In Italia l’agricoltura conservativa va progressivamente diffondendosi, rappresentando un sistema virtuoso e integrato di gestione della produzione agricola che compendia una serie di tecniche agronomiche quali: il minimo disturbo al profilo del suolo, l’impiego di ampi avvicendamenti colturali e la copertura permanente del suolo anche attraverso l’impianto di colture di copertura o cover crop. Queste tecniche nel loro insieme permettono significativi benefici ambientali, non solo perché proteggono il suolo dall’erosione e dalla lisciviazione favorendone la fertilità, ma anche perché potenziano la biodiversità dei sistemi colturali e riducono le emissioni di anidride carbonica (CO2) responsabile, insieme ad altri gas, del riscaldamento globale del nostro pianeta.

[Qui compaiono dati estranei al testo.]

(** ** Basic facts *)
Lemma synced_swap n : synced n -> synced (swap n).
Proof.
  destruct n as [a b ab ba]. unfold synced, swap, quiet. simpl.
  rewrite (andb_comm (pendingDhRatchet b)). naive_solver.
Qed.

Lemma swap_swap n : swap (swap n) = n.
Proof. by destruct n. Qed.

Lemma frames_ok_app hk key n ck q1 q2 :
  frames_ok hk key n ck (q1 ++ q2) <->
  frames_ok hk key n ck q1 /\ frames_ok hk key (n + len q1) (ckN (length q1) ck) q2.
Proof.
  revert n ck. induction q1 as [|f q1 IH]; intros n ck; simpl.
  - unfold len. simpl. rewrite Z.add_0_r. naive_solver.
  - rewrite IH. unfold len. simpl.
    replace (n + 1 + Z.of_nat (length q1)) with (n + Z.of_nat (S (length q1))) by lia.
    naive_solver.
Qed.

Lemma frames_ok_snoc hk key n ck q f :
  frames_ok hk key n ck q ->
  good_frame hk key (n + len q) (msgKey (ckN (length q) ck)) (fl_name f) (fl_text f) (fl_wire f) ->
  frames_ok hk key n ck (q ++ [f]).
Proof. intros H Hf. apply frames_ok_app. by split. Qed.

Lemma len_snoc {A} (q : list A) f : len (q ++ [f]) = len q + 1.
Proof. unfold len. rewrite length_app. simpl. lia. Qed.

(** What the send side of a state change leaves alone. *)
Lemma sendRatchet_same rnd sp :
  HmacKey (sendRatchet rnd sp) = HmacKey sp /\ RemoteDhPublic (sendRatchet rnd sp) = RemoteDhPublic sp /\
  RecvCk (sendRatchet rnd sp) = RecvCk sp /\ RecvNonce (sendRatchet rnd sp) = RecvNonce sp /\
  SkippedMessages (sendRatchet rnd sp) = SkippedMessages sp /\
  pendingDhRatchet (sendRatchet rnd sp) = false.
Proof.
  unfold sendRatchet. destruct (pendingDhRatchet sp) eqn:Hp; [|done].
  cbn [GenerateX25519KeyPair]. destruct (rootStep _). done.
Qed.

Lemma sendRatchet_idle rnd sp : pendingDhRatchet sp = false -> sendRatchet rnd sp = sp.
Proof. unfold sendRatchet. by intros ->. Qed.

Lemma wf_afterSend s : wf_peer s -> SendNonce s < 2 ^ 31 -> wf_peer (afterSend s).
Proof.
  intros [] Hn. split; try done. cbn -[i64]. rewrite i64_small by lia. lia.
Qed.

Lemma wf_sendRatchet rnd sp : length rnd = 32%nat -> wf_peer sp -> wf_peer (sendRatchet rnd sp).
Proof.
  intros Hr []. unfold sendRatchet. destruct (pendingDhRatchet sp); [|done].
  cbn [GenerateX25519KeyPair]. destruct (rootStep _). split; simpl; done.
Qed.

Lemma SendNonce_afterSend s : 0 <= SendNonce s < 2 ^ 31 -> SendNonce (afterSend s) = SendNonce s + 1.
Proof. intros Hn. cbn -[i64]. apply i64_small. lia. Qed.

Lemma RecvNonce_afterRecv s : 0 <= RecvNonce s < 2 ^ 31 -> RecvNonce (afterRecv s) = RecvNonce s + 1.
Proof. intros Hn. cbn -[i64]. apply i64_small. lia. Qed.

(** A sender that keeps its key extends the chain its peer reads. *)
Lemma linked_send x y q name pt wire :
  wf_peer x -> SendNonce x < 2 ^ 31 -> HmacKey x = HmacKey y ->
  linked x y q ->
  good_frame (HmacKey x) (DhPublic x) (SendNonce x) (msgKey (SendCk x)) name pt wire ->
  linked (afterSend x) y (q ++ [Flight wire name pt]).
Proof.
  intros Hwf Hn Hh (Hr & Hf & Hck & Hsn) Hg.
  split; [done|]. split; [|split].
  - apply frames_ok_snoc; [done|]. cbn. by rewrite <- Hh, <- Hck, <- Hsn.
  - cbn. rewrite Hck, length_app, Nat.add_1_r. by rewrite ckN_S.
  - rewrite SendNonce_afterSend, len_snoc by (destruct Hwf; lia). lia.
Qed.

Lemma switching_send x y q name pt wire :
  wf_peer x -> SendNonce x < 2 ^ 31 -> HmacKey x = HmacKey y ->
  switching x y q ->
  good_frame (HmacKey x) (DhPublic x) (SendNonce x) (msgKey (SendCk x)) name pt wire ->
  switching (afterSend x) y (q ++ [Flight wire name pt]).
Proof.
  intros Hwf Hn Hh (old & q1 & q2 & -> & Hne & Hr & Ho & Hf1 & Hroot & Hf2 & Hck & Hsn) Hg.
  exists old, q1, (q2 ++ [Flight wire name pt]). rewrite app_assoc.
  cbv zeta. change (DhPublic (afterSend x)) with (DhPublic x).
  change (RootKey (afterSend x)) with (RootKey x).
  change (SendCk (afterSend x)) with (nextCk (SendCk x)).
  repeat split; try done; [by destruct q2| | |].
  - apply frames_ok_snoc; [done|]. cbn [fl_name fl_text fl_wire].
    by rewrite <- Hh, <- Hck, Z.add_0_l, <- Hsn.
  - rewrite Hck, length_app, Nat.add_1_r. by rewrite ckN_S.
  - rewrite SendNonce_afterSend, len_snoc by (destruct Hwf; lia). lia.
Qed.

(** The two ends of a key rotation compute the same root and chain keys. *)
Lemma rootStep_agree rnd x y :
  length rnd = 32%nat -> wf_peer y ->
  RemoteDhPublic x = Some (DhPublic y) -> RootKey x = RootKey y ->
  rootStep (set_DhPrivate rnd (set_DhPublic (x25519_base rnd) x))
  = rootStep (set_RemoteDhPublic (Some (x25519_base rnd)) y).
Proof.
  intros Hr [Hpub Hlen _ _ _] Hrem Hroot. unfold rootStep. cbn.
  rewrite Hrem, Hroot. cbn [nilBytes]. rewrite Hpub, x25519_comm by done. done.
Qed.

Lemma DhRatchet_keys sp k :
  let r := rootStep (set_RemoteDhPublic k sp) in
  RootKey (DhRatchet sp k) = r.1 /\ RecvCk (DhRatchet sp k) = r.2.
Proof. unfold DhRatchet. by destruct (rootStep _). Qed.

Lemma rotate_send rnd x y q :
  length rnd = 32%nat -> x25519_base rnd ≠ DhPublic x -> wf_peer y -> pendingDhRatchet x = true ->
  RemoteDhPublic x = Some (DhPublic y) -> RootKey x = RootKey y -> HmacKey x = HmacKey y ->
  linked x y q ->
  let s := sendRatchet rnd x in
  let y' := DhRatchet y (Some (DhPublic s)) in
  DhPublic s = x25519_base rnd /\ RootKey s = RootKey y' /\ SendCk s = RecvCk y' /\ SendNonce s = 0.
Proof.
  intros Hr Hne Hwf Hp Hrem Hroot Hh Hl. cbv zeta.
  rewrite (proj1 (DhRatchet_keys _ _)), (proj2 (DhRatchet_keys _ _)).
  unfold sendRatchet. rewrite Hp.
  cbn [GenerateX25519KeyPair]. rewrite (rootStep_agree rnd x y) by done.
  destruct (rootStep (set_RemoteDhPublic (Some (x25519_base rnd)) y)) as [root ck] eqn:E.
  change (DhPublic _) with (x25519_base rnd). by rewrite E.
Qed.

(** What [linked] and [switching] depend on. *)
Lemma linked_ext x x' y y' q :
  DhPublic x' = DhPublic x -> SendCk x' = SendCk x -> SendNonce x' = SendNonce x ->
  RemoteDhPublic y' = RemoteDhPublic y -> HmacKey y' = HmacKey y ->
  RecvNonce y' = RecvNonce y -> RecvCk y' = RecvCk y ->
  linked x y q -> linked x' y' q.
Proof. unfold linked. by intros -> -> -> -> -> -> ->. Qed.

Lemma switching_ext x x' y y' q :
  DhPublic x' = DhPublic x -> SendCk x' = SendCk x -> SendNonce x' = SendNonce x ->
  RootKey x' = RootKey x ->
  RemoteDhPublic y' = RemoteDhPublic y -> HmacKey y' = HmacKey y ->
  RecvNonce y' = RecvNonce y -> RecvCk y' = RecvCk y ->
  RootKey y' = RootKey y -> DhPrivate y' = DhPrivate y ->
  switching x y q -> switching x' y' q.
Proof.
  unfold switching. intros Hd Hc Hn Hr Hrem Hh Hrn Hrc Hry Hp (old & q1 & q2 & H).
  exists old, q1, q2. revert H. cbv zeta.
  rewrite !(proj1 (DhRatchet_keys _ _)), !(proj2 (DhRatchet_keys _ _)).
  assert (rootStep (set_RemoteDhPublic (Some (DhPublic x')) y')
          = rootStep (set_RemoteDhPublic (Some (DhPublic x)) y)) as ->
    by (unfold rootStep; cbn; by rewrite Hd, Hry, Hp).
  by rewrite Hd, Hc, Hn, Hr, Hrem, Hh, Hrn, Hrc.
Qed.

Lemma switching_start s old y q name pt wire :
  RemoteDhPublic y = Some old -> old ≠ DhPublic s ->
  frames_ok (HmacKey y) old (RecvNonce y) (RecvCk y) q ->
  RootKey s = RootKey (DhRatchet y (Some (DhPublic s))) ->
  SendCk s = RecvCk (DhRatchet y (Some (DhPublic s))) ->
  SendNonce s = 0 -> HmacKey s = HmacKey y ->
  good_frame (HmacKey s) (DhPublic s) (SendNonce s) (msgKey (SendCk s)) name pt wire ->
  switching (afterSend s) y (q ++ [Flight wire name pt]).
Proof.
  intros Hrem Hne Hf Hroot Hck Hn Hh Hg. exists old, q, [Flight wire name pt].
  cbv zeta. change (DhPublic (afterSend s)) with (DhPublic s).
  change (RootKey (afterSend s)) with (RootKey s).
  change (SendCk (afterSend s)) with (nextCk (SendCk s)).
  rewrite <- Hck, SendNonce_afterSend, Hn by (rewrite Hn; done).
  cbn [frames_ok fl_wire fl_name fl_text]. rewrite Hh, Hn in Hg.
  repeat split; try done; rewrite Hh; done.
Qed.

Lemma DhRatchet_same sp k :
  HmacKey (DhRatchet sp k) = HmacKey sp /\ RemoteDhPublic (DhRatchet sp k) = k /\
  SendCk (DhRatchet sp k) = SendCk sp /\ SendNonce (DhRatchet sp k) = SendNonce sp /\
  DhPublic (DhRatchet sp k) = DhPublic sp /\ DhPrivate (DhRatchet sp k) = DhPrivate sp /\
  RecvNonce (DhRatchet sp k) = 0 /\ SkippedMessages (DhRatchet sp k) = SkippedMessages sp.
Proof. unfold DhRatchet. by destruct (rootStep _). Qed.

Lemma wf_DhRatchet sp k : wf_peer sp -> wf_peer (DhRatchet sp k).
Proof.
  intros []. destruct (DhRatchet_same sp k) as (_ & _ & _ & Hs & Hd & Hp & Hr & Hk).
  split; rewrite ?Hs, ?Hd, ?Hp, ?Hr, ?Hk; done.
Qed.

Stime recenti testimoniano l’importanza che ha assunto nel mondo l’agricoltura conservativa dove è diffusa su circa 157 milioni di ettari interessando soprattutto seminativi e colture poliennali arboree.
La ricerca europea spinta dalla crescente sensibilità ambientalista dell’opinione pubblica ha iniziato a considerare con sempre maggiore attenzione i temi conservativi e della riduzione degli input ai sistemi produttivi agricoli.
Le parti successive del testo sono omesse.